(* ===== verification/BodyDigest.v ===== *)
(** * Buffered body digests (body_integration.go 34-196)

    [BufferedContentDigestRoundTripper] drains a request body and delegates a
    copy with its Content-Digest; [BufferedContentDigestVerificationMiddleware]
    drains the body of a request and serves a copy when its Content-Digest
    matches.  The body, and the trailers the request has once its body was
    read, are observations. *)

From S2P Require Import Prelude GoStrings Errors Httpsfv StructuredFieldSafe SignatureFields.
From S2P Require Import HttpTypes Digest HttpFields BodyReader HttpIntegration.
Open Scope Z_scope.

(** A clone with another header, trailer, body, length and encoding. *)
Definition update_request (fresh : nat) (request : Request) (header trailer : Header) (body : Body)
  (length : Z) (encoding : list gostring) : Request := {|
  RequestPtr := fresh;
  Method := Method request;
  RequestURL := RequestURL request;
  RequestProtoMajor := RequestProtoMajor request;
  RequestProtoMinor := RequestProtoMinor request;
  RequestHeader := header;
  RequestBody := body;
  RequestContentLength := length;
  RequestTransferEncoding := encoding;
  RequestClose := RequestClose request;
  Host := Host request;
  RequestTrailer := trailer;
  RequestURI := RequestURI request;
  RequestTLS := RequestTLS request
|}.

(** What the request's body and trailers do when the body is read. *)
Record drained := mkDrained {
  drained_ctx_nil : bool;
  drained_body : body_observation;
  trailers_after : Header
}.

(** [readBoundedAndClose] on the body of a message. *)
Definition drain (input : drained) (body : Body) (maxBytes : Z) : option (res gostring) :=
  readBoundedAndClose (drained_ctx_nil input)
    (if bool_decide (body = BodyNil) then None else Some (drained_body input)) maxBytes.

(** The calls of [Close] on the body of a request that may be nil. *)
Definition closeRequestBody (request : option Request) : nat :=
  match request with Some request => closes (RequestBody request) | None => 0 end.

(** The header without the fields that frame the body. *)
Definition delete_framing (header : Header) : Header :=
  deleteHeaderField
    (deleteHeaderField (deleteHeaderField header "Content-Length") "Transfer-Encoding") "Trailer".

Section Digesting.
Context `{SFV : Httpsfv} `{HS : Hashes}.

(** ** Outbound *)

Record BufferedContentDigestRoundTripperConfig := mkDigestRoundTripperConfig {
  bdc_has_transport : bool;
  bdc_algorithms : list DigestAlgorithm;
  bdc_maxBytes : Z
}.

Record BufferedContentDigestRoundTripper := mkDigestRoundTripper {
  bdr_algorithms : list DigestAlgorithm;
  bdr_maxBytes : Z
}.

Definition NewBufferedContentDigestRoundTripper (config : BufferedContentDigestRoundTripperConfig)
  : res BufferedContentDigestRoundTripper :=
  if negb (bdc_has_transport config) || (bdc_maxBytes config <=? 0)
  then Err (Sentinel ErrInvalidBodyIntegration)
  else
    match ComputeDigests (bdc_algorithms config) [] with
    | Err _ => Err (Sentinel ErrInvalidBodyIntegration)
    | Ok _ => Ok (mkDigestRoundTripper ([] ++ bdc_algorithms config) (bdc_maxBytes config))
    end.

(** The request the transport gets, whose body and [GetBody] yield [content],
    or the error and how often the adapter closed the caller's body. *)
Inductive digest_outbound :=
| DigestDelegated (request : Request) (content : gostring)
| DigestRefused (err : error) (closed : nat).

(** The request with its digest and with the framing of its content. *)
Definition digested_request (fresh : nat) (clone : Request) (trailer : Header) (field : gostring)
  (content : gostring) : Request :=
  let header := delete_framing (Header_Set (RequestHeader clone) "Content-Digest" field) in
  if Nat.eqb (size trailer) 0
  then update_request (RequestPtr clone) clone header trailer (BodyReader fresh) (len content) []
  else update_request (RequestPtr clone) clone header trailer (BodyReader fresh) (-1)
         [str "chunked"].

Definition BufferedContentDigest_RoundTrip (transport : option BufferedContentDigestRoundTripper)
  (fresh : nat) (input : drained) (request : option Request) : option digest_outbound :=
  match transport, request with
  | Some transport, Some request =>
      let closed := closeRequestBody (Some request) in
      match normalizeProtectedRequest fresh request with
      | Err err => Some (DigestRefused err closed)
      | Ok clone =>
          if negb (len (Header_Values (RequestHeader clone) "Content-Digest") =? 0)
          then Some (DigestRefused (Sentinel ErrExistingDigest) closed)
          else
            content ← drain input (RequestBody request) (bdr_maxBytes transport);
            match content with
            | Err err => Some (DigestRefused err closed)
            | Ok content =>
            match normalizeProtectedHeader (trailers_after input) with
            | Err err => Some (DigestRefused err closed)
            | Ok trailer =>
            match ComputeDigests (bdr_algorithms transport) content with
            | Err _ => Some (DigestRefused (Sentinel ErrInvalidBodyIntegration) closed)
            | Ok digests =>
                field ← DigestField_String digests;
                Some (DigestDelegated (digested_request (fresh + 1) clone trailer field content)
                        content)
            end
            end
            end
      end
  | _, _ => Some (DigestRefused (Sentinel ErrInvalidBodyIntegration) 0)
  end.

(** ** Inbound *)

Record BufferedContentDigestVerificationMiddlewareConfig := mkDigestVerificationConfig {
  bvc_requiredAlgorithms : list DigestAlgorithm;
  bvc_maxBytes : Z;
  bvc_has_mapError : bool
}.

(** The closure a constructed middleware keeps. *)
Record BufferedContentDigestVerificationMiddleware := mkDigestVerification {
  bvm_algorithms : list DigestAlgorithm;
  bvm_maxBytes : Z
}.

Definition NewBufferedContentDigestVerificationMiddleware
  (config : BufferedContentDigestVerificationMiddlewareConfig)
  : res BufferedContentDigestVerificationMiddleware :=
  if (bvc_maxBytes config <=? 0) || negb (bvc_has_mapError config)
  then Err (Sentinel ErrInvalidBodyIntegration)
  else
    match ComputeDigests (bvc_requiredAlgorithms config) [] with
    | Err _ => Err (Sentinel ErrInvalidBodyIntegration)
    | Ok _ => Ok (mkDigestVerification ([] ++ bvc_requiredAlgorithms config) (bvc_maxBytes config))
    end.

(** The request the next handler serves, whose body and [GetBody] yield
    [content], or the error given to [MapError] and the calls of [Close]. *)
Inductive digest_inbound :=
| DigestServed (request : Request) (content : gostring)
| DigestMapped (err : error) (closed : nat).

Definition BufferedContentDigestVerification_ServeHTTP
  (middleware : BufferedContentDigestVerificationMiddleware) (fresh : nat) (input : drained)
  (has_next : bool) (request : option Request) : option digest_inbound :=
  match has_next, request with
  | true, Some request =>
      let closed := closeRequestBody (Some request) in
      match normalizeProtectedRequest fresh request with
      | Err err => Some (DigestMapped err closed)
      | Ok verifiedRequest =>
      match ParseDigestFields (Header_Values (RequestHeader verifiedRequest) "Content-Digest") with
      | Err _ => Some (DigestMapped (Sentinel ErrInvalidDigestField) closed)
      | Ok field =>
          content ← drain input (RequestBody verifiedRequest) (bvm_maxBytes middleware);
          match content with
          | Err err => Some (DigestMapped err closed)
          | Ok content =>
          match normalizeProtectedHeader (trailers_after input) with
          | Err err => Some (DigestMapped err closed)
          | Ok trailer =>
          match DigestField_Verify field content (bvm_algorithms middleware) with
          | Some err => Some (DigestMapped err closed)
          | None =>
              Some (DigestServed
                (update_request (fresh + 1) verifiedRequest (RequestHeader verifiedRequest) trailer
                   (BodyReader (fresh + 2)) (RequestContentLength verifiedRequest)
                   (RequestTransferEncoding verifiedRequest)) content)
          end
          end
          end
      end
      end
  | _, _ => Some (DigestMapped (Sentinel ErrInvalidBodyIntegration) 0)
  end.
End Digesting.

-------

* _WHAT YOU ARE ASKED TO DO_: One stretch of the lines above is wanted, from the line that contains "Record BufferedContentDigestRoundTripper := mkDigestRoundTripper" through the line that contains "match ComputeDigests (bdc_algorithms". Output it exactly.

* _RESPONSE AREA_:
Record BufferedContentDigestRoundTripper := mkDigestRoundTripper {
  bdr_algorithms : list DigestAlgorithm;
  bdr_maxBytes : Z
}.

Definition NewBufferedContentDigestRoundTripper (config : BufferedContentDigestRoundTripperConfig)
  : res BufferedContentDigestRoundTripper :=
  if negb (bdc_has_transport config) || (bdc_maxBytes config <=? 0)
  then Err (Sentinel ErrInvalidBodyIntegration)
  else
    match ComputeDigests (bdc_algorithms config) [] with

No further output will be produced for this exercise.